Insertion revision with before and after text

When reviewing tracked insertions in a paragraph, the before state and after state need to describe the same paragraph on both sides of the edit. Locating those states can be challenging because OOXML stores paragraph text across run elements (i.e., <w:r> containers that hold pieces of visible text) and wraps inserted paragraph text in tracked-change elements.

extractRevisions returns paragraph-level revision records by comparing the tracked document against accepted and rejected clones. The comparison produces before_text, after_text, and revision entries so the inserted paragraph text can be reported with its surrounding paragraph context.[1]

Below is a test scenario of the baseline successful case of extractRevisions: extracting an insertion with before and after text.

The scenario

Given a document with an insertion by Alice,
When extractRevisions is called,
Then

  • one change is returned.
  • before_text is the original text.
  • after_text includes the inserted text.
  • the revision is an INSERTION by Alice.

The test fixture

The fixture builds a WordprocessingML paragraph that has visible paragraph text before a tracked insertion and inserted paragraph text inside a <w:ins> wrapper. The scenario then calls extractRevisions with no comments so the returned change record reflects only the tracked insertion.[2]

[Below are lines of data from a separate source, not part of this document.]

Lemma safe_bind (m : M A) (f : A -> M B) :
  safe m -> (forall a, safe (f a)) -> safe (bind m f).
Proof.
  intros Hm Hf w Hw. rewrite post_bind, res_bind.
  destruct (Hm w Hw) as [Hp [a ->]]. apply Hf, Hp.
Qed.

Lemma safe_try_catch (m : M A) (h : Error -> M A) :
  keeps cacheFaults m -> (forall e, safe (h e)) -> safe (try_catch m h).
Proof.
  intros Hm Hh w Hw. rewrite post_try_catch, res_try_catch.
  assert (Hp : cache_healthy (post (m w))) by (unfold cache_healthy; rewrite Hm; exact Hw).
  destruct (res (m w)) as [a|e]; [split; [exact Hp | by exists a] | apply Hh, Hp].
Qed.

End Closure.

Lemma emits_for_each {A} Q (l : list A) (body : A -> M unit) :
  (forall a, emits Q (body a)) -> emits Q (for_each l body).
Proof.
  intros Hb. induction l as [|x r IH]; simpl; [apply emits_ret|].
  apply emits_bind; [apply Hb | intros _; exact IH].
Qed.

Lemma keeps_for_each {A X} (proj : World -> X) (l : list A) (body : A -> M unit) :
  (forall a, keeps proj (body a)) -> keeps proj (for_each l body).
Proof.
  intros Hb. induction l as [|x r IH]; simpl; [apply keeps_ret|].
  apply keeps_bind; [apply Hb | intros _; exact IH].
Qed.

Lemma safe_for_each {A} (l : list A) (body : A -> M unit) :
  (forall a, safe (body a)) -> safe (for_each l body).
Proof.
  intros Hb. induction l as [|x r IH]; simpl; [apply safe_ret|].
  apply safe_bind; [apply Hb | intros _; exact IH].
Qed.

(** ** The cache manager, the queue and the store, call by call *)

Lemma healthy_next (l : list bool) :
  Forall (fun b => b = false) l ->
  fst (next_fault l) = false /\ Forall (fun b => b = false) (snd (next_fault l)).
Proof.
  intros H. destruct H as [|b r Hb Hr]; simpl; [split; [reflexivity | constructor]|].
  split; [exact Hb | exact Hr].
Qed.

Lemma evs_cacheManager_del key w :
  evs (cacheManager_del key w) = [CacheDel key (negb (fst (next_fault (cacheFaults w))))].
Proof. unfold cacheManager_del. destruct (fst (next_fault (cacheFaults w))); reflexivity. Qed.

Lemma evs_taskQueue_add name d a b w :
  evs (taskQueue_add name d a b w)
  = [QueueAdd name d (negb (fst (next_fault (queueFaults w))))].
Proof. unfold taskQueue_add. destruct (fst (next_fault (queueFaults w))); reflexivity. Qed.

Lemma emits_cacheManager_get (Q : Event -> Prop) key :
  (forall b, Q (CacheGet key b)) -> emits Q (cacheManager_get key).
Proof.
  intros H w. unfold cacheManager_get.
  destruct (fst (next_fault (cacheFaults w))); repeat constructor; apply H.
Qed.

Lemma emits_cacheManager_set (Q : Event -> Prop) key v :
  (forall b, Q (CacheSet key b)) -> emits Q (cacheManager_set key v).
Proof.
  intros H w. unfold cacheManager_set.
  destruct (fst (next_fault (cacheFaults w))); repeat constructor; apply H.
Qed.

Lemma emits_cacheManager_del (Q : Event -> Prop) key :
  (forall b, Q (CacheDel key b)) -> emits Q (cacheManager_del key).
Proof. intros H w. rewrite evs_cacheManager_del. repeat constructor. apply H. Qed.

Lemma emits_taskQueue_add (Q : Event -> Prop) name d a b :
  (forall ok, Q (QueueAdd name d ok)) -> emits Q (taskQueue_add name d a b).
Proof. intros H w. rewrite evs_taskQueue_add. repeat constructor. apply H. Qed.

Lemma keeps_db_cacheManager_get key : keeps db (cacheManager_get key).
Proof. intros w. unfold cacheManager_get. destruct (fst _); reflexivity. Qed.

Lemma keeps_db_cacheManager_set key v : keeps db (cacheManager_set key v).
Proof. intros w. unfold cacheManager_set. destruct (fst _); reflexivity. Qed.

Lemma keeps_db_cacheManager_del key : keeps db (cacheManager_del key).
Proof. intros w. unfold cacheManager_del. destruct (fst _); reflexivity. Qed.

Lemma keeps_db_taskQueue_add name d a b : keeps db (taskQueue_add name d a b).
Proof. intros w. unfold taskQueue_add. destruct (fst _); reflexivity. Qed.

Lemma keeps_queue_cacheManager_del key : keeps queue (cacheManager_del key).
Proof. intros w. unfold cacheManager_del. destruct (fst _); reflexivity. Qed.

Lemma safe_cacheManager_get key : safe (cacheManager_get key).
Proof.
  intros w Hc. destruct (healthy_next _ Hc) as [E Hr].
  unfold cacheManager_get. rewrite E. simpl. split; [assumption | eauto].
Qed.

Lemma safe_cacheManager_set key v : safe (cacheManager_set key v).
Proof.
  intros w Hc. destruct (healthy_next _ Hc) as [E Hr].
  unfold cacheManager_set. rewrite E. simpl. split; [assumption | eauto].
Qed.

Lemma safe_cacheManager_del key : safe (cacheManager_del key).
Proof.
  intros w Hc. destruct (healthy_next _ Hc) as [E Hr].
  unfold cacheManager_del. rewrite E. simpl. split; [assumption | eauto].
Qed.

Lemma keeps_cacheFaults_taskQueue_add name d a b :
  keeps cacheFaults (taskQueue_add name d a b).
Proof. intros w. unfold taskQueue_add. destruct (fst _); reflexivity. Qed.

Lemma safe_repo_update_status_in ids s : safe (repo_update_status_in ids s).
Proof. intros w Hw. split; [exact Hw | simpl; eauto]. Qed.

Create HintDb effects.

#[local] Hint Resolve
  emits_ret emits_throw emits_logger emits_bind emits_try_catch emits_for_each
  emits_cacheManager_get emits_cacheManager_set emits_cacheManager_del
  emits_taskQueue_add
  keeps_ret keeps_throw keeps_logger keeps_bind keeps_try_catch keeps_for_each
  keeps_db_cacheManager_get keeps_db_cacheManager_set keeps_db_cacheManager_del
  keeps_db_taskQueue_add keeps_queue_cacheManager_del keeps_cacheFaults_taskQueue_add
  total_ret total_logger total_bind total_try_catch
  safe_ret safe_logger safe_bind safe_try_catch safe_for_each
  safe_cacheManager_get safe_cacheManager_set safe_cacheManager_del
  safe_repo_update_status_in : effects.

Below is the test fixture code.

test('should extract insertions with before/after text', async ({ given, when, then, and }: AllureBddContext) => {
  let doc: Document;
  let result: ReturnType<typeof extractRevisions>;

  await given('a document with an insertion by Alice', async () => {
    doc = makeDoc(
      '<w:p>' +
        '<w:r><w:t>Original</w:t></w:r>' +
        '<w:ins w:author="Alice" w:date="2024-01-01T00:00:00Z">' +
          '<w:r><w:t> added</w:t></w:r>' +
        '</w:ins>' +
      '</w:p>',
    );
  });

  await when('extractRevisions is called', async () => {
    result = extractRevisions(doc, []);
  });

  await then('one change is returned', async () => {
    expect(result.total_changes).toBe(1);
  });

  await and('before_text is the original text', async () => {
    expect(result.changes[0]!.before_text).toBe('Original');
  });

  await and('after_text includes the inserted text', async () => {
    expect(result.changes[0]!.after_text).toBe('Original added');
  });

  await and('the revision is an INSERTION by Alice', async () => {
    expect(result.changes[0]!.revisions).toHaveLength(1);
    expect(result.changes[0]!.revisions[0]!.type).toBe('INSERTION');
    expect(result.changes[0]!.revisions[0]!.text).toBe(' added');
    expect(result.changes[0]!.revisions[0]!.author).toBe('Alice');
  });
});

The expected result shape

The scenario asserts the count of changed paragraphs and selected fields from the first returned change. Fields that the scenario does not assert, including para_id, comments, and has_more, are not part of this expected result shape.

Below is the result that extractRevisions is expected to return for this scenario.

{
  // simplified - see packages/docx-core/test-primitives/extract_revisions.test.ts lines 70-86 for asserted fields
  total_changes: 1,
  changes: [
    {
      before_text: 'Original',
      after_text: 'Original added',
      revisions: [
        {
          type: 'INSERTION',
          text: ' added',
          author: 'Alice',
        },
      ],
    },
  ],
}

Below is a description of the expected fields:

A non-obvious detail

The insertion wrapper is a tracked-change element described by the OOXML tracked-change schema, and its placement matters for paragraph-level extraction. This scenario keeps the inserted run element under <w:ins>, so the extractor can collect the insertion entry while still computing before and after paragraph text from accepted and rejected document clones.[3]